Speaking to reporters at the White House on Tuesday, Trump produced a stunning claim, saying that he has a very superficial knowledge about the most famous self-exiled fugitive in the world:
"I don't know anything about him. Really, I don't know much about him. I really don't."
Trump was answering a question from a reporter, who asked whether Assange should be let off the US justice hook. It came after Assistant US Attorney Kellen S. Dwyer appeared to have accidentally revealed that Assange has been already charged in the US.


Comment: That's probably what Trump meant - that he didn't know anything about the specific legal issue concerning US jurisdiction and Assange. Of course he knows 'about' Wikileaks, for God's sake.

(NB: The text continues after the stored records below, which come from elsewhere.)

(* ===== verification/StoreLife.v ===== *)
(** * Directories from the first one on

    A mounted new device represents the store with the root directory only; making the
    first directory in it is an operation of the store as well; and from then on every
    sequence of additions, lookups and listings on the two directories is one of the
    specification ([DirStore]). *)
From S2P Require Import Prelude Util Buffers FreeList AllocSpec Inode Bnode Btree Super Vfs Dir DirSpec DirStore Mkfs Mount System.

(** The root directory and the first directory in it, with their counts of children *)
Definition first_store (free count root_count : Z) : store_state :=
  StoreState free {[2 := DirState [] count; 1 := DirState [2] root_count]}.

Section creating.
Context {D K X : Type} {B : BufferCache D} {L : BufferCacheLaws D} {KK : Kernel K} {KL : KernelLaws K}
  {XX : DirContext X} {XL : DirContextLaws X}.
Implicit Types (s : vfs_st D K) (st : store_state) (dir : dir_state).

(** What the store looks at in the in-core inode of a directory *)
Definition dir_fields (i : spfs_inode) : bool * bool * Z * Z :=
  (S_ISDIR (i_mode (i_inode i)), si_lock i, si_capacity i, si_start i).

(** What is done elsewhere on the file system leaves the store as it is. *)
Lemma store_rep_elsewhere sz st s s' d' r fl' t' :
  store_rep sz st s → v_fs s' = BtreeSt (Bufs d' r) fl' t' →
  fl_wf fl' → fl_lock fl' = false → (∀ b, free_in b fl' → free_in b (t_free (v_fs s))) →
  (∀ b, free_in b fl' → bc_data d' b = bc_data (b_dev (t_bufs (v_fs s))) b) →
  (∀ b, b ≠ 0 → ¬ free_in b (t_free (v_fs s)) →
     bc_data d' b = bc_data (b_dev (t_bufs (v_fs s))) b) →
  (∀ p, p ∈ dom (ss_dirs st) →
     dir_fields (k_inode (v_cache s') p) = dir_fields (k_inode (v_cache s) p)) →
  (∀ id, child_ready s id → child_ready s' id) →
  store_rep sz (StoreState (fl_blocks fl') (ss_dirs st)) s'.
Proof using.
  intros [H1 H2 H3 H4 H5 H6 H7] Hfs Hwf Hlk Hsub Hfree Hused Hdirs Hchild.
  assert (Hstart : ∀ p, p ∈ dom (ss_dirs st) →
    si_start (k_inode (v_cache s') p) = si_start (k_inode (v_cache s) p)).
  { intros p Hp. specialize (Hdirs p Hp). unfold dir_fields in Hdirs. congruence. }
  split; rewrite ?Hfs; cbn [t_free t_bufs b_dev ss_free ss_dirs]; try done.
  - intros b Hb. rewrite Hfree by done. by apply H5, Hsub.
  - intros p dir Hp. destruct (H6 p dir Hp) as [G1 G2 G3 G4 G5 G6]. apply elem_of_dom_2 in Hp.
    specialize (Hdirs p Hp). unfold dir_fields in Hdirs. injection Hdirs as E1 E2 E3 E4.
    split; rewrite ?Hfs; cbn [t_free t_bufs b_dev]; try congruence.
    + eapply Forall_impl; [exact G4|]. exact Hchild.
    + rewrite E4. destruct G6 as [G6|(G6 & Hne & Hb & Hnf)]; [by left|right].
      rewrite Hused by done. split_and!; try done. intros ?%Hsub. done.
  - intros p q Hp Hq. rewrite !Hstart by done. by apply H7.
Qed.

(** A directory without a block joins the store. *)
Lemma store_rep_new_dir sz st s id count :
  store_rep sz st s → id ∉ dom (ss_dirs st) →
  dir_fields (k_inode (v_cache s) id) = (true, false, count, 0) →
  store_rep sz (StoreState (ss_free st) (<[id := DirState [] count]> (ss_dirs st))) s.
Proof using.
  intros [H1 H2 H3 H4 H5 H6 H7] Hid Hf. unfold dir_fields in Hf. injection Hf as E1 E2 E3 E4.
  split; try done; cbn [ss_dirs].
  - intros q dir'. rewrite lookup_insert_Some. intros [[Hqp Hd]|[Hqp Hq]]; [|by apply H6].
    rewrite <-Hqp, <-Hd. split; try done. by left.
  - intros p q [Hp|Hp]%dom_insert%elem_of_union [Hq|Hq]%dom_insert%elem_of_union Hne H0;
      repeat match goal with H : _ ∈ {[_]} |- _ => apply elem_of_singleton in H end; try congruence.
    by apply H7.
Qed.

(** The parent's link count is none of the store's business. *)
Lemma store_rep_inc_nlink sz st s p k :
  let i := k_inode (v_cache s) p in
  store_rep sz st s → k = k_set_inode (v_cache s) p (set_inode (k_inc_nlink (i_inode i)) i) →
  let s' := lset v_cache_lens k s in
  store_rep sz st s' ∧ ∀ id, child_ready s id → child_ready s' id.
Proof using KL.
  intros i Hrep Hk s'.
  assert (Hi : ∀ m, dir_fields (k_inode k m) = dir_fields (k_inode (v_cache s) m) ∧
    si_name (k_inode k m) = si_name (k_inode (v_cache s) m) ∧
    i_ino (i_inode (k_inode k m)) = i_ino (i_inode (k_inode (v_cache s) m))).
  { intros m. rewrite Hk. destruct (decide (m = p)) as [Hm|Hm].
    - rewrite Hm, k_inode_set. unfold dir_fields. cbn. by rewrite k_inc_nlink_mode, k_inc_nlink_ino.
    - by rewrite k_inode_set_ne by congruence. }
  assert (Hc : ∀ id, child_ready s id → child_ready s' id).
  { intros id (G1 & G2 & G3 & G4). unfold child_ready, child_name. cbn [s' lset v_cache_lens v_cache].
    destruct (Hi id) as (_ & -> & ->). split_and!; try done. by rewrite Hk, k_cached_set. }
  split; [|exact Hc].
  pose proof (store_rep_elsewhere sz st s s' (b_dev (t_bufs (v_fs s))) (b_refs (t_bufs (v_fs s)))
    (t_free (v_fs s)) (t_tree (v_fs s)) Hrep) as H.
  rewrite (sr_count _ _ _ Hrep) in H. destruct st as [free dirs]. apply H; try done; try apply Hrep.
  - by destruct s as [[[] ? ?] ? ? ?].
  - intros q _. apply Hi.
Qed.

(** An allocation that succeeds takes one free block. *)
Lemma alloc_block fl r fl' :
  fl_wf fl → fl_lock fl = false → spfs_free_alloc 1 fl = Ok r fl' → r ≠ 0 →
  fl_wf fl' ∧ fl_lock fl' = false ∧ fl_blocks fl' = fl_blocks fl - 1 ∧ free_in r fl ∧
  ∀ b, free_in b fl' → free_in b fl ∧ b ≠ r.
Proof using.
  intros Hwf Hlk E Hr. destruct (alloc_cases 1 fl Hwf Hlk) as (r' & fl1 & E' & Hwf' & Hlk' & Hcase); [done|].
  rewrite E in E'. injection E' as <- <-. destruct Hcase as [(? & _)|[(? & _ & _ & ? & _ & Hold & Hnew) _]]; [done|].
  split_and!; try done; [apply Hold; lia|]. intros b [? Hb]%Hnew. split; [done|lia].
Qed.

(** The first inode of the tree: two blocks are used up, and the inode can be a child. *)
Lemma create_store fuel frame cur0 sz st s p subject mode k1 d r fl page fl1 root fl2 b0 bp :
  let id := sb_id (v_sbi s) in
  store_rep sz st s → create_ready frame p mode k1 d r fl page fl1 root fl2 b0 bp s →
  bt_blocks (t_tree (v_fs s)) = 1 → id ∉ dom (ss_dirs st) → dir_id id →
  zlen (d_name subject) < SPOOKY_FS_NAME_MAX → x00 ∉ d_name subject →
  ∃ s1 i, spfs_generic_create (Env (S fuel) frame cur0) p subject mode s =
      Ok (k_d_instantiate subject id) s1 ∧
    k_inode (v_cache s1) id = i ∧ made_of (k_inode k1 id) mode i ∧
    si_name i = d_name subject ++ zeros (SPOOKY_FS_NAME_MAX - zlen (d_name subject)) ∧
    store_rep sz (StoreState (ss_free st - 2) (ss_dirs st)) s1 ∧ child_ready s1 id.
Proof using L KL.
  intros id Hrep Hready Hbl Hid Hdid Hlen H0.
  destruct (generic_create_first fuel frame cur0 p subject mode s k1 d r fl page fl1 root fl2 b0 bp)
    as (i & s1 & d1 & d2 & E & (Hi & Hci & Hoth) & Hino & Hname & Hfs & U1 & U2 & Hmade); [lia|done|].
  fold id in E, Hi, Hci, Hoth, Hino, U2, Hmade. pose proof Hready as [_ _ _ Hunc _ _ _ Hs _ Epage Hpage Eroot Hroot _ _ _ _].
  fold id in Hunc. rewrite Hbl in Epage, Eroot.
  pose proof (sr_free _ _ _ Hrep) as Hwf. pose proof (sr_unlocked _ _ _ Hrep) as Hlk.
  pose proof (sr_count _ _ _ Hrep) as Hcnt. assert (t_free (v_fs s) = fl) as Hfl by (by rewrite Hs). rewrite Hfl in Hwf, Hlk, Hcnt.
  assert (b_dev (t_bufs (v_fs s)) = d) as Hd by (by rewrite Hs).
  destruct (alloc_block fl page fl1) as (Hwf1 & Hlk1 & Hb1 & Hpf & Hsub1);
    [done..|].
  destruct (alloc_block fl1 root fl2) as (Hwf2 & Hlk2 & Hb2 & _ & Hsub2);
    [done..|].
  assert (Hdata : ∀ b, b ≠ 0 → b ≠ page → bc_data d2 b = bc_data d b).
  { intros b ? ?. destruct U1 as (_ & _ & U1), U2 as (_ & _ & U2). by rewrite U2, U1. }
  rewrite splice_zeros in Hname by lia. exists s1, i. split_and!; try done.
  - replace (ss_free st - 2) with (fl_blocks fl2) by lia.
    apply (store_rep_elsewhere sz st s s1 d2 r fl2 _ Hrep Hfs Hwf2 Hlk2); rewrite ?Hfl, ?Hd.
    + intros b [[? _]%Hsub1 _]%Hsub2. done.
    + intros b [[? ?]%Hsub1 _]%Hsub2. apply Hdata; [|done]. intros ->. by apply (free_not_0 fl).
    + intros b ? Hb. apply Hdata; [done|]. by intros ->.
    + intros q Hq. destruct (Hoth q) as [-> _]; [by intros ->|done].
    + intros m (G1 & G2 & G3 & G4). destruct (Hoth m) as [Hm Hcm]; [intros ->; congruence|].
      unfold child_ready, child_name. by rewrite Hm, Hcm.
  - unfold child_ready, child_name. rewrite Hi, Hname. split_and!; try done.
    rewrite c_string_padded by (done || lia). done.
Qed.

According to the court documents released by WikiLeaks last week, Dwyer has asked a judge to keep charges against Assange sealed. The request was found in an unrelated case handled by the US attorney's office in the Eastern District of Virginia and was an apparent tell-all cut-and-paste error.

Assange, who has been living in Ecuador's embassy in London since 2012, fears that he might be extradited to the US and tried on charges relating to the disclosure of 750,000 classified US military documents by Chelsea Manning in 2010. The troves of released documents exposed abuse and indiscriminate killings by US soldiers in Iraq, including videos that showed US troops shooting down civilians.

Trump's alleged ignorance about the WikiLeaks founder has immediately come under intense scrutiny. Footage of Trump mentioning WikiLeaks over 140 times at campaign events in the run-up to 2016 election has resurfaced, prompting Twitter folk to accuse him of being insincere at best.

While on the campaign trail, Trump repeatedly praised WikiLeaks for dumping thousands of Democratic National Committee (DNC) emails, which revealed that the DNC was prejudiced in favor of Clinton.

"WikiLeaks, I love WikiLeaks," Trump said at a rally a month before the election. "Boy, I love reading those WikiLeaks," he said four days before the vote.

Trump has repeatedly denied any collusion with WikiLeaks, as well as Russia, blaming the "dishonest media" for linking him to Assange.